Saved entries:
*****

(** ** A packet in order *)

Lemma push_in_order st p now :
  RtpReorderBuffer.packets st = [] -> 1 <= RtpReorderBuffer.max_packets st ->
  default (pk_index p) (RtpReorderBuffer.next_index st) = pk_index p ->
  exists st', RtpReorderBuffer.push st p now
    = Ok (st', {| ready := [p]; nack := None; recovery := None; dropped := None; fec_repaired := 0 |})
    /\ RtpReorderBuffer.packets st' = [] /\ RtpReorderBuffer.next_index st' = Some (pk_index p + 1)
    /\ RtpReorderBuffer.max_packets st' = RtpReorderBuffer.max_packets st.
Proof.
  destruct st as [next packets max wait]. cbn [RtpReorderBuffer.packets RtpReorderBuffer.max_packets RtpReorderBuffer.next_index].
  intros -> Hm Hn. unfold RtpReorderBuffer.push. cbn [RtpReorderBuffer.next_index]. rewrite Hn, Z.ltb_irrefl.
  cbn -[Z.leb Z.eqb saturating_sub Z.add]. unfold const. unfold saturating_sub at 1. rewrite Z.sub_diag. change (Z.max 0 0) with 0.
  rewrite (proj2 (Z.leb_gt max 0)) by lia. rewrite andb_false_r. cbn -[Z.eqb Z.add]. unfold const. rewrite Z.eqb_refl.
  cbn -[Z.eqb Z.add]. unfold const. rewrite ?Z.eqb_refl. cbn -[Z.add]. unfold const.
  eexists. split; [reflexivity|]. cbn -[Z.eqb Z.add]. unfold const. by rewrite ?Z.eqb_refl.
Qed.

(** ** The receiver between two packets of the stream *)

Section Stream.
Context `{CryptoLaws}.
Context (cfg : NvstVideoConfig) (ssrc : Z).
Import NvstVideoReceiver.

(** [n] is the index of the next packet, [S] those received. *)
Record streaming (n : Z) (S : gset Z) (self : t) : Prop := {
  st_sound : sound cfg true self;
  st_running : state self = Running;
  st_replay : replay_rel (SrtpReceiver.replay (srtp self)) S;
  st_past : forall j, j ∈ S -> j < n;
  st_last : (S = ∅ -> n < 2 ^ 16) /\ (S <> ∅ -> n - 1 ∈ S);
  st_empty : RtpReorderBuffer.packets (reorder self) = [];
  st_next : default n (RtpReorderBuffer.next_index (reorder self)) = n;
  st_bound : default ssrc (bound_ssrc self) = ssrc;
  st_tracking : FrameProgressWatchdog.stage (frame_progress self) = Tracking
}.

(** What the assembly of frames depends on. *)
Record same_picture (self self' : t) : Prop := {
  sp_assembler : assembler self' = assembler self;
  sp_index : last_stream_packet_index self' = last_stream_packet_index self;
  sp_flag : next_frame_contiguous self' = next_frame_contiguous self
}.

Definition accepts (source : SocketAddr) : Prop := accepts_video_source cfg source = true.
Definition ssrc_allowed : Prop := forall expected, expected_ssrc cfg = Some expected -> expected = ssrc.

Lemma streaming_near n S self : streaming n S self -> near S n /\ (n ∉ S).
Proof.
  intros Hs. destruct (st_last _ _ _ Hs) as [He Hl]. split.
  - split; [done|]. intros h Hh Hmax. assert (HS : S <> ∅) by set_solver.
    pose proof (Hmax _ (Hl HS)). pose proof (st_past _ _ _ Hs h Hh).
    unfold SRTP_REPLAY_WINDOW_PACKETS, MAX_REORDER_WINDOW. lia.
  - intros Hin. pose proof (st_past _ _ _ Hs n Hin). lia.
Qed.

Lemma mismatch_none expected actual : (forall e, expected = Some e -> actual = e) -> mismatch expected actual = None.
Proof. intros He. destruct expected as [e|]; [|done]. cbn. rewrite (He e eq_refl), Z.eqb_refl. done. Qed.

Lemma sent_accepted n w : wire_ok w -> 0 <= n < 2 ^ 48 -> accepted_packet (sent_packet (n, w)).
Proof.
  intros Hok Hn. pose proof (parse_spec (wire_bytes w)) as Hp. rewrite parse_wire_lemma in Hp by done.
  destruct Hp as [Hh Ho]. by constructor.
Qed.

(** A packet in order is decrypted, passes the reorder buffer alone and reaches
    the loop over the ready packets. *)
Lemma stream_packet n S self w h source now :
  streaming n S self -> video_wire cfg ssrc w h -> w_sequence w = as_u16 n -> 0 <= n < 2 ^ 48 ->
  accepts source -> ssrc_allowed ->
  exists d self1, send (SrtpReceiver.cipher (srtp self)) (n, w) = Ok d
    /\ SrtpReceiver.cipher (srtp self1) = SrtpReceiver.cipher (srtp self)
    /\ streaming (n + 1) ({[n]} ∪ S) self1 /\ same_picture self self1
    /\ process_datagram self source d now = deliver_step (self1, []) (sent_packet (n, w)).
Proof.
  intros Hst Hw Hseq Hn Hsrc Hssrc. pose proof (so_ok _ _ _ (st_sound _ _ _ Hst)) as Hok.
  destruct (streaming_near _ _ _ Hst) as [Hnear Hnew].
  assert (Hsend : sendable S [(n, w)]) by (cbn; split_and!; [apply Hw|done|lia|lia|done|done|done]).
  destruct (unprotect_sent (srtp self) S (n, w) [] (ro_cipher _ _ Hok) (st_replay _ _ _ Hst)) as (d & rx & Hd & Hun & Hc & Hrel);
    [intros j Hj; pose proof (st_past _ _ _ Hst j Hj); lia|done|]. cbn [fst] in Hrel.
  set (p := sent_packet (n, w)) in *. assert (Hp : accepted_packet p) by (apply sent_accepted; [apply Hw|done]).
  set (self0 := self <| srtp := rx |>).
  assert (Hadmit : admission self source d = Ok (self0, inr p)).
  { unfold admission. rewrite (ro_config _ _ Hok), Hsrc. cbn [negb]. rewrite (st_running _ _ _ Hst). cbn [refusal]. rewrite Hun.
    fold self0. change (config self0) with (config self). change (bound_ssrc self0) with (bound_ssrc self).
    rewrite (ro_config _ _ Hok). rewrite mismatch_none by (intros e He; exact (vw_type _ _ _ _ Hw e He)).
    rewrite mismatch_none; [done|]. cbn. rewrite (vw_ssrc _ _ _ _ Hw). pose proof (st_bound _ _ _ Hst) as Hb.
    destruct (expected_ssrc cfg) as [e'|] eqn:He; [intros e [= <-]; symmetry; by apply Hssrc|].
    intros e Hbe. rewrite Hbe in Hb. cbn in Hb. done. }
  assert (Hs0 : sound cfg true self0).
  { pose proof (ro_counters _ _ Hok) as Hcount. destruct Hok. split; [|done]. change rx with (srtp self0) in Hc, Hrel. constructor; try done; [by rewrite Hc|by eexists|]. destruct Hcount. by constructor. }
  destruct (account_spec self0 p now (ro_feedback _ _ (so_ok _ _ _ Hs0)) (ro_counters _ _ (so_ok _ _ _ Hs0)) Hp)
    as (self1 & Hacc & Hsame & Hfb & Hco & Hb1 & _).
  pose proof (sound_same cfg true self0 self1 Hs0 Hsame Hfb Hco) as Hs1.
  assert (Hre : reorder self1 = reorder self) by (rewrite (sm_reorder _ _ Hsame); done).
  destruct (push_in_order (reorder self1) p now) as (buffer & Hpush & Hbp & Hbn & Hbm).
  { rewrite Hre. apply Hst. } { rewrite Hre. apply (ro_reorder _ _ Hok). } { rewrite Hre. apply Hst. }
  set (self2 := self1 <| reorder := buffer |>).
  set (result := {| ready := [p] |}) in Hpush.
  set (self3 := self2 <| fec_repaired_packets := bump (fec_repaired_packets self2) (fec_repaired result) |>).
  assert (Hreorder : reorder_packet self1 p now = Ok (self2, result)).
  { unfold reorder_packet. rewrite (vw_plain _ _ _ _ Hw n : FecPacketLayout.from_packet p = None). by rewrite Hpush. }
  assert (Hnote : note_result self2 result now = (self3, [])) by done.
  destruct (reorder_packet_spec cfg true self1 p now Hs1 Hp) as (self2' & result' & Heq & Hs2 & Hrs).
  rewrite Hreorder in Heq. injection Heq as <- <-.
  destruct (note_result_yields cfg true self2 result now Hs2 Hrs) as (w3 & Ht3 & Hs3 & _). rewrite Hnote in Ht3, Hs3.
  cbn [trace fst snd] in Ht3, Hs3. injection Ht3 as <-.
  exists d, self3. split; [done|]. split.
  { change (srtp self3) with (srtp self1). rewrite (sm_srtp _ _ Hsame). exact Hc. }
  split; [|split].
  - constructor; [exact Hs3|..].
    + change (state self3) with (state self1). rewrite (sm_state _ _ Hsame). apply Hst.
    + change (srtp self3) with (srtp self1). rewrite (sm_srtp _ _ Hsame). exact Hrel.
    + intros j [Hj%elem_of_singleton|Hj]%elem_of_union; [lia|]. pose proof (st_past _ _ _ Hst j Hj). lia.
    + split; [set_solver|]. intros _. replace (n + 1 - 1) with n by lia. set_solver.
    + exact Hbp.
    + change (reorder self3) with buffer. by rewrite Hbn.
    + change (bound_ssrc self3) with (bound_ssrc self1). rewrite Hb1. cbn [default]. unfold id.
      change (bound_ssrc self0) with (bound_ssrc self). pose proof (st_bound _ _ _ Hst) as Hb.
      destruct (bound_ssrc self); cbn in *; [done|apply Hw].
    + change (frame_progress self3) with (frame_progress self1). rewrite (sm_stage _ _ Hsame). apply Hst.
  - destruct Hsame. by constructor.
  - unfold process_datagram. rewrite Hadmit. obind. rewrite Hacc. obind. rewrite Hreorder. obind. rewrite Hnote.
    cbn [ready result ofold]. by destruct (deliver_step (self3, []) p).
Qed.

*****

Each line above that has the word "exact" should be copied.

    rewrite (ro_config _ _ Hok). rewrite mismatch_none by (intros e He; exact (vw_type _ _ _ _ Hw e He)).
  { change (srtp self3) with (srtp self1). rewrite (sm_srtp _ _ Hsame). exact Hc. }
  - constructor; [exact Hs3|..].
    + change (srtp self3) with (srtp self1). rewrite (sm_srtp _ _ Hsame). exact Hrel.
    + exact Hbp.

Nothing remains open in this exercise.